Community Development Publications
Consumer Credit Trends for Travis County
May 2020 Update
The following report was written prior to the onset of the coronavirus (COVID-19) crisis. Large numbers of consumers across the country are now experiencing job losses, pay cuts and related challenges that have the potential to strain their credit and financial health. The analysis in this report uses data from 2003 through 2018 and touches on three important concepts that may be illuminating for the current situation:
- Trends in borrowing and delinquent payment rates for auto, credit card, mortgage and student debt.
- Geography of credit scores
- Credit economy inclusion, an estimate of who has access to loans.
As the pandemic unfolds in present day, this information can serve as a baseline for pre-COVID-19 credit performance and may be useful in helping predict which ZIP codes and populations are most vulnerable to financial distress.
As federal and local governments, as well as private lenders, debate terms of policies such as mortgage forbearance and student loan deferment, the impact of their decisions will eventually become clear in the data. Will the improvement we have seen in the mortgage market after the Great Recession continue through this pandemic?
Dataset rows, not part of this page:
(* ===== verification/FileLaws.v ===== *)
(** * Reasoning about the file engine's calls

    [twp P m Q g]: whatever fails, [m] run from [g] publishes nothing and changes no file but
    those whose names are in [P]; and when it succeeds, [Q] holds. *)

From S2P Require Import Prelude Ext Ids GuestModel GuestEnv Transfers.
From S2P Require Files History Runner RunnerLaws.
Import Runner(LOCK, CONTEXT_JSON, extension).
Import RunnerLaws(name_extension, rwp, rwp_mono, rwp_bind, rwp_ret, rwp_checked, rwp_attempt, rwp_syscall).

(** What was published so far, the last one first. *)
Definition published (t : list action) : list (OperationId * string * bytes) :=
  omap (fun a => match a with Publish id path c => Some (id, path, c) | _ => None end) t.

(** Sets of file names. *)
Definition nowhere : string -> bool := fun _ => false.
Definition only (n : string) : string -> bool := fun m => bool_decide (m = n).
Definition temporary : string -> bool := fun n => bool_decide (extension n = Some "tmp").
Definition metadata : string -> bool := fun n => bool_decide (extension n = Some "json").
Definition harmless : string -> bool := fun n => negb (metadata n).
Definition either (P P' : string -> bool) : string -> bool := fun n => P n || P' n.

Definition within (P : string -> bool) (g g' : Guest) : Prop :=
  published (trace g') = published (trace g) /\ forall n, P n = false -> files g' !! n = files g !! n.

Lemma within_refl P g : within P g g.
Proof. done. Qed.
Lemma within_trans P g1 g2 g3 : within P g1 g2 -> within P g2 g3 -> within P g1 g3.
Proof. intros [Hp1 Hf1] [Hp2 Hf2]. split; [congruence|]. intros n Hn. by rewrite Hf2, Hf1. Qed.
Lemma within_weaken (P P' : string -> bool) g g' :
  (forall n, P n = true -> P' n = true) -> within P g g' -> within P' g g'.
Proof. intros Hi [Hp Hf]. split; [done|]. intros n Hn. apply Hf. destruct (P n) eqn:Hpn; [|done]. apply Hi in Hpn. congruence. Qed.
Lemma within_files P g g' :
  published (trace g') = published (trace g) -> files g' = files g -> within P g g'.
Proof. intros Hp Hf. split; [done|]. intros n _. by rewrite Hf. Qed.
Lemma within_insert (P : string -> bool) g n x : P n = true -> within P g (set_files g (<[n := x]> (files g))).
Proof. intros Hn. split; [done|]. intros m Hm. cbn. rewrite lookup_insert_ne; [done|]. congruence. Qed.
Lemma within_delete (P : string -> bool) g n : P n = true -> within P g (set_files g (delete n (files g))).
Proof. intros Hn. split; [done|]. intros m Hm. cbn. rewrite lookup_delete_ne; [done|]. congruence. Qed.
Lemma within_append (P : string -> bool) g n b : P n = true -> within P g (append n b g).
Proof. intros Hn. unfold append. destruct (files g !! n) as [[c| |]|]; try done. by apply within_insert. Qed.

Lemma within_insert_of (P : string -> bool) g1 g n x :
  published (trace g1) = published (trace g) -> files g1 = files g -> P n = true ->
  within P g (set_files g1 (<[n := x]> (files g))).
Proof.
  intros Hp Hf Hn. split; [done|]. intros m Hm. cbn. rewrite lookup_insert_ne; [done|]. congruence.
Qed.

(** Calls that only look. *)
Definition speaks (a : action) : bool := match a with Publish _ _ _ => true | _ => false end.
Lemma published_record g a : speaks a = false -> published (trace (record g a)) = published (trace g).
Proof. by destruct a. Qed.

Definition twp (P : string -> bool) {A} (m : ST Guest failure A) (Q : A -> Guest -> Prop) (g : Guest) : Prop :=
  within P g (m g).1 /\ forall a, (m g).2 = Ok a -> Q a (m g).1.

Section twp.
Context `{GuestEnv} (P : string -> bool).

Lemma twp_mono {A} (m : ST Guest failure A) (Q Q' : A -> Guest -> Prop) g :
  twp P m Q g -> (forall a g', within P g g' -> Q a g' -> Q' a g') -> twp P m Q' g.
Proof. intros [Hw HQ] Hi. split; [done|]. auto. Qed.
Lemma twp_weaken (P' : string -> bool) {A} (m : ST Guest failure A) (Q : A -> Guest -> Prop) g :
  (forall n, P' n = true -> P n = true) -> twp P' m Q g -> twp P m Q g.
Proof. intros Hi [Hw HQ]. split; [by eapply within_weaken|done]. Qed.
Lemma twp_bind {A B} (m : ST Guest failure A) (k : A -> ST Guest failure B) Q g :
  twp P m (fun a g' => twp P (k a) Q g') g -> twp P (m ≫= k) Q g.
Proof.
  unfold twp, mbind, ST_bind. intros [Hc Hk]. destruct (m g) as [g' [a|e]]; cbn in *; [|by split].
  destruct (Hk a eq_refl) as [Hc' HQ]. split; [by eapply within_trans|done].
Qed.
Lemma twp_ret {A} (a : A) (Q : A -> Guest -> Prop) g : Q a g -> twp P (mret a : ST Guest failure A) Q g.
Proof. intros HQ. split; [done|]. by intros ? [= <-]. Qed.
Lemma twp_checked {A} (r : result anyhow A) (Q : A -> Guest -> Prop) g :
  (forall a, r = Ok a -> Q a g) -> twp P (checked r) Q g.
Proof. intros HQ. split; [done|]. unfold checked, lift. cbn. destruct r as [a|e]; [|done]. intros ? [= <-]. by apply HQ. Qed.
Lemma twp_syscall {A} (f : Guest -> result anyhow (Guest * A)) (Q : A -> Guest -> Prop) g :
  (forall g' a, f (record g Syscall) = Ok (g', a) -> within P (record g Syscall) g' /\ Q a g') ->
  twp P (syscall f) Q g.
Proof.
  intros Hf. unfold twp, syscall. destruct (fault (trace g)) as [e|]; [by split|].
  destruct (f (record g Syscall)) as [[g' a]|e] eqn:Hr; [|by split].
  destruct (Hf _ _ eq_refl) as [[Hp Hw] HQ]. split; [by split|]. by intros ? [= <-].
Qed.
Lemma twp_looks {A} (f : Guest -> result anyhow (Guest * A)) (Q : A -> Guest -> Prop) g :
  (forall g1 g' a, f g1 = Ok (g', a) -> g' = g1) ->
  (forall a, f (record g Syscall) = Ok (record g Syscall, a) -> Q a (record g Syscall)) -> twp P (syscall f) Q g.
Proof.
  intros Hf HQ. apply twp_syscall. intros g' a Hr. pose proof (Hf _ _ _ Hr) as ->. split; [done|by apply HQ].
Qed.
Lemma twp_ask {A} (a : action) (answer : list action -> A) (Q : A -> Guest -> Prop) g :
  speaks a = false -> Q (answer (trace g)) (record g a) -> twp P (ask a answer) Q g.
Proof.
  intros Ha HQ. split; [|by intros ? [= <-]]. apply within_files; [|done]. by apply published_record.
Qed.
Lemma twp_unseen (Q : unit -> Guest -> Prop) g : Q tt (record g Syscall) -> twp P unseen Q g.
Proof. intros HQ. apply twp_looks; [by intros ??? [= <-]|]. intros [] _. exact HQ. Qed.
Lemma twp_attempt {A} (m : ST Guest failure A) (Q : result anyhow A -> Guest -> Prop) g :
  (forall e g', Q (Err e) g') -> twp P m (fun a g' => Q (Ok a) g') g -> twp P (attempt m) Q g.
Proof.
  intros HE [Hc HQ]. unfold twp, attempt in *. destruct (m g) as [g' [a|[|e]]]; cbn in *; (split; [done|]); [|done|].
  - intros ? [= <-]. by apply HQ.
  - intros ? [= <-]. apply HE.
Qed.
End twp.

(** Calls that change no file. *)
Definition quiet {A} (m : ST Guest failure A) : Prop := forall g, within nowhere g (m g).1.
Lemma twp_quiet P {A} (m : ST Guest failure A) (Q : A -> Guest -> Prop) g :
  quiet m -> (forall a g', within nowhere g g' -> Q a g') -> twp P m Q g.
Proof. intros Hm HQ. split; [eapply within_weaken; [|apply Hm]; done|]. intros a _. apply HQ, Hm. Qed.

Section calls.
Context `{GuestEnv, WorkspaceEnv, UuidLib}.

Lemma quiet_twp {A} (m : ST Guest failure A) : (forall g, twp nowhere m (fun _ _ => True) g) -> quiet m.
Proof. intros Hm g. apply Hm. Qed.
Lemma quiet_unseen : quiet unseen.
Proof. apply quiet_twp. intros g. by apply twp_unseen. Qed.
Lemma quiet_checked {A} (r : result anyhow A) : quiet (checked r).
Proof. apply quiet_twp. intros g. by apply twp_checked. Qed.
Lemma quiet_then {A B} (m : ST Guest failure A) (k : A -> ST Guest failure B) :
  quiet m -> (forall a, quiet (k a)) -> quiet (m ≫= k).
Proof. intros Hm Hk. apply quiet_twp. intros g. apply twp_bind, twp_quiet; [done|]. intros a g' _. split; [apply Hk|done]. Qed.
Lemma quiet_answer {A} a (f : list action -> A) : speaks a = false -> quiet (ask a f).
Proof. intros Ha. apply quiet_twp. intros g. by apply twp_ask. Qed.
Lemma quiet_mret {A} (a : A) : quiet (mret a).
Proof. intros g. apply within_refl. Qed.
Lemma quiet_parent path : quiet (parent path).
Proof.
  apply quiet_then; [apply quiet_checked|]. intros _. apply quiet_then; [apply quiet_unseen|]. intros _.
  apply quiet_then; [by apply quiet_answer|]. intros found. apply quiet_checked.
Qed.
Lemma quiet_version n c : quiet (version n c).
Proof. apply quiet_then; [apply quiet_unseen|]. intros _. apply quiet_then; [by apply quiet_answer|]. intros s. apply quiet_mret. Qed.
Lemma quiet_workspace_version path : quiet (workspace_version path).
Proof. apply quiet_then; [apply quiet_unseen|]. intros _. apply quiet_then; [by apply quiet_answer|]. intros s. apply quiet_checked. Qed.

Lemma twp_regular P n (Q : bytes -> Guest -> Prop) g :
  (forall c, files g !! n = Some (File c) -> Q c (record g Syscall)) -> twp P (regular n) Q g.
Proof.
  intros HQ. apply twp_looks.
  - intros g1 g' a. destruct (files g1 !! n) as [[]|]; try done. by intros [= <- _].
  - intros c. cbn. destruct (files g !! n) as [[y| |]|]; try done. intros [= <-]. by apply HQ.
Qed.
Lemma twp_create P n (Q : unit -> Guest -> Prop) g :
  P n = true ->
  (forall g', files g !! n = None -> files g' = <[n := File ""]> (files g) -> Q tt g') -> twp P (create n) Q g.
Proof.
  intros Hn HQ. apply twp_syscall. cbn. intros g' a. destruct (files g !! n) eqn:Hf; [done|].
  intros [= <- <-]. split; [by apply (within_insert P (record g Syscall))|by apply HQ].
Qed.
Lemma twp_write_all P n b (Q : unit -> Guest -> Prop) g :
  P n = true -> (forall g', files g' = files (append n b g) -> Q tt g') -> twp P (write_all n b) Q g.
Proof.
  intros Hn HQ. unfold twp, write_all. destruct (fault (trace g)) as [e|]; cbn;
    (split; [eapply within_trans, within_append; [|done]; done|]); [done|].
  intros [] _. apply HQ. unfold append. cbn. by destruct (files g !! n) as [[]|].
Qed.
Lemma twp_read_dir P n (Q : list string -> Guest -> Prop) g :
  (forall l, l ≡ₚ (map_to_list (files g)).*1 -> Q (take n l) (record g Syscall)) -> twp P (read_dir n) Q g.
Proof. intros HQ. apply twp_looks; [by intros ??? [= <- _]|]. intros a [= <-]. apply HQ, listing_perm. Qed.
Lemma twp_names P (Q : list string -> Guest -> Prop) g :
  (forall l, (forall n, is_Some (files g !! n) <-> n ∈ l) -> NoDup l -> Q l (record g Syscall)) -> twp P names Q g.
Proof.
  intros HQ. apply twp_bind, twp_read_dir. intros l Hl. apply twp_bind, twp_checked. intros [] Hn%ensure_ok.
  apply twp_ret. rewrite take_ge; [|rewrite length_take in Hn; apply Nat.leb_le in Hn; unfold MAX_NAMES in *; lia].
  apply HQ; [|rewrite Hl; apply NoDup_fst_map_to_list]. intros n. rewrite Hl, list_elem_of_fmap. split.
  - intros [x Hx]. exists (n, x). by rewrite elem_of_map_to_list.
  - intros ([n' x] & -> & Hx). rewrite elem_of_map_to_list in Hx. by exists x.
Qed.
Lemma twp_remove P n (Q : unit -> Guest -> Prop) g :
  P n = true -> (forall g', files g' = delete n (files g) -> Q tt g') -> twp P (remove n) Q g.
Proof.
  intros Hn HQ. apply twp_bind, twp_syscall. cbn. intros g' removed Hr.
  assert (within P (record g Syscall) g' /\ files g' = delete n (files g)) as [Hw Hf].
  { destruct (files g !! n) as [[]|] eqn:Hg; simplify_eq; (split; [|cbn]); try done.
    - by apply (within_delete P (record g Syscall)).
    - by apply (within_delete P (record g Syscall)).
    - symmetry. by apply delete_id. }
  split; [done|]. destruct removed; [|by apply twp_ret, HQ]. by apply twp_unseen, HQ.
Qed.
Lemma twp_read_metadata {A} `{Serde A} P n (Q : A -> Guest -> Prop) g :
  (forall x v, files g !! n = Some (File x) -> from_slice x = Some v -> Q v (record g Syscall)) ->
  twp P (read_metadata n) Q g.
Proof.
  intros HQ. apply twp_bind, twp_regular. intros x Hx. apply twp_bind, twp_checked. intros _ _.
  apply twp_checked. intros v Hv%ok_or_ok. by eapply HQ.
Qed.

(** *** Metadata *)

Lemma temporary_name (i : OperationId) : temporary (to_string i +:+ ".tmp") = true.
Proof. apply bool_decide_eq_true. by apply (name_extension i "tmp"). Qed.

(** [write_json]: when it fails, its file is the old one or the new one. *)
Definition written {A} `{Serde A} (n : string) (v : A) (g : Guest) (r : result failure unit) (g' : Guest) : Prop :=
  within (either (only n) temporary) g g' /\
  (files g' !! n = files g !! n /\ r <> Ok tt \/ exists x, to_vec v = Some x /\ files g' !! n = Some (File x)).

Lemma written_early {A} `{Serde A} n (v : A) g g' r :
  temporary n = false -> within temporary g g' -> r <> Ok tt -> written n v g r g'.
Proof.
  intros Hn Hw Hr. split; [|left; split; [by apply Hw|done]].
  eapply within_weaken; [|exact Hw]. intros m Hm. unfold either. by rewrite Hm, orb_true_r.
Qed.
Lemma rwp_write_metadata {A} `{Serde A} n (v : A) g :
  temporary n = false -> rwp (write_metadata n v) (written n v g) g.
Proof.
  intros Hn. unfold write_metadata.
  apply rwp_bind, rwp_checked; [|intros e; by apply written_early]. intros x Hx%ok_or_ok.
  apply rwp_bind, rwp_checked; [|intros e; by apply written_early]. intros [] _.
  apply rwp_bind, RunnerLaws.rwp_ask. set (i := generated _). set (temp := to_string i +:+ ".tmp").
  pose proof (temporary_name i) as Ht. fold temp in Ht. set (g0 := record g GenerateId).
  assert (HE : forall g' (r : result failure unit), published (trace g') = published (trace g) ->
      (files g' = files g \/ exists c, files g' = <[temp := File c]> (files g)) -> r <> Ok tt -> written n v g r g').
  { intros g' r Hp Hf Hr. apply written_early; [done| |done]. split; [done|]. intros m Hm.
    destruct Hf as [->|[c ->]]; [done|]. rewrite lookup_insert_ne; [done|]. congruence. }
  apply rwp_bind, rwp_syscall; [by intros e; apply HE; [|left|]|]. cbn. intros g1 [] Hc.
  destruct (files g !! temp) eqn:Hnone; [done|]. injection Hc as <-.
  apply rwp_bind, RunnerLaws.rwp_write_all.
  { intros e c. unfold append. cbn. rewrite lookup_insert_eq. apply HE; [done| |done]. right. exists c. cbn. by rewrite insert_insert_eq. }
  unfold append. cbn. rewrite lookup_insert_eq. cbn. rewrite insert_insert_eq.
  apply rwp_bind, rwp_syscall; [intros e; apply HE; [done|right; by exists x|done]|]. cbn. intros g3 [] [= <-].
  apply rwp_bind, rwp_syscall; [intros e; apply HE; [done|right; by exists x|done]|]. cbn. intros g4 [] Hr.
  rewrite lookup_insert_eq in Hr.
  assert (Hf : published (trace g4) = published (trace g) /\
    files g4 = <[n := File x]> (delete temp (<[temp := File x]> (files g)))).
  { destruct (<[temp:=File x]> (files g) !! n) as [[]|]; simplify_eq; done. }
  destruct Hf as [Hp Hf]. rewrite delete_insert_eq in Hf.
  assert (Hw : forall r g', published (trace g') = published (trace g) -> files g' = files g4 -> written n v g r g').
  { intros r g' Hp' Hf'. rewrite Hf in Hf'. split; [split; [done|]|].
    - intros m Hm. unfold either, only in Hm. bools. rewrite Hf', lookup_insert_ne, lookup_delete_ne; [done|congruence|done].
    - right. exists x. split; [done|]. by rewrite Hf', lookup_insert_eq. }
  apply rwp_syscall; [by intros e; apply Hw|]. cbn. intros g5 [] [= <-]. by apply Hw.
Qed.

(** *** Publishing *)

(** Either nothing happened, or the staged file was renamed into the workspace. *)
Definition moved (id : OperationId) (path : string) (g : Guest) (r : result failure unit) (g' : Guest) : Prop :=
  (published (trace g') = published (trace g) /\ files g' = files g /\ r <> Ok tt) \/
  exists c, files g !! data_name id = Some (File c) /\ files g' = delete (data_name id) (files g) /\
    published (trace g') = (id, path, c) :: published (trace g).
Lemma rwp_publish id path g : rwp (publish id path) (moved id path g) g.
Proof.
  unfold publish. apply rwp_bind, RunnerLaws.rwp_ask. set (ok := replaceable _ _).
  apply rwp_bind, rwp_syscall; [by intros e; left|]. cbn. intros g1 [] Hr.
  destruct (files g !! data_name id) as [[c| |]|] eqn:Hd; try done. destruct ok; [|done]. injection Hr as <-.
  assert (Hm : forall r g', published (trace g') = (id, path, c) :: published (trace g) ->
    files g' = delete (data_name id) (files g) -> moved id path g r g') by (intros r g' Hp Hf; right; by exists c).
  apply rwp_bind, rwp_syscall; [by intros e; apply Hm|]. cbn. intros g2 [] [= <-].
  apply rwp_syscall; [by intros e; apply Hm|]. cbn. intros g3 [] [= <-]. by apply Hm.
Qed.
End calls.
Will deferring student loan payments flatten out the rise in delinquency rates long term or simply delay an even larger spike? Will the signs of trouble in the car loan market worsen, or economic stimulus packages improve these trends?
The answers to these questions remain to be seen but will be explored in depth in the coming months and years. Stay tuned on the Consumer Credit Trends page for updates.
This report provides a look at important debt trends and loan performance in Travis County and is the next in a series on Consumer Credit Trends. It uses a 5 percent nationally representative sample of consumer-level and loan-level data from Equifax—one of the country’s three main credit bureaus. This report uses Equifax data to analyze four major types of consumer loans: auto, credit card, mortgage and student. It uses Equifax Risk Scores, a specific type of credit score, which uses data points such as previous payment history, current amount of debt held and credit history length, to measure credit health. This report is part of our consumer credit series, which aims to provide a comprehensive view of credit access, loan volumes and delinquencies across the state. For more on methodology and background, see Consumer Credit Trends for Texas.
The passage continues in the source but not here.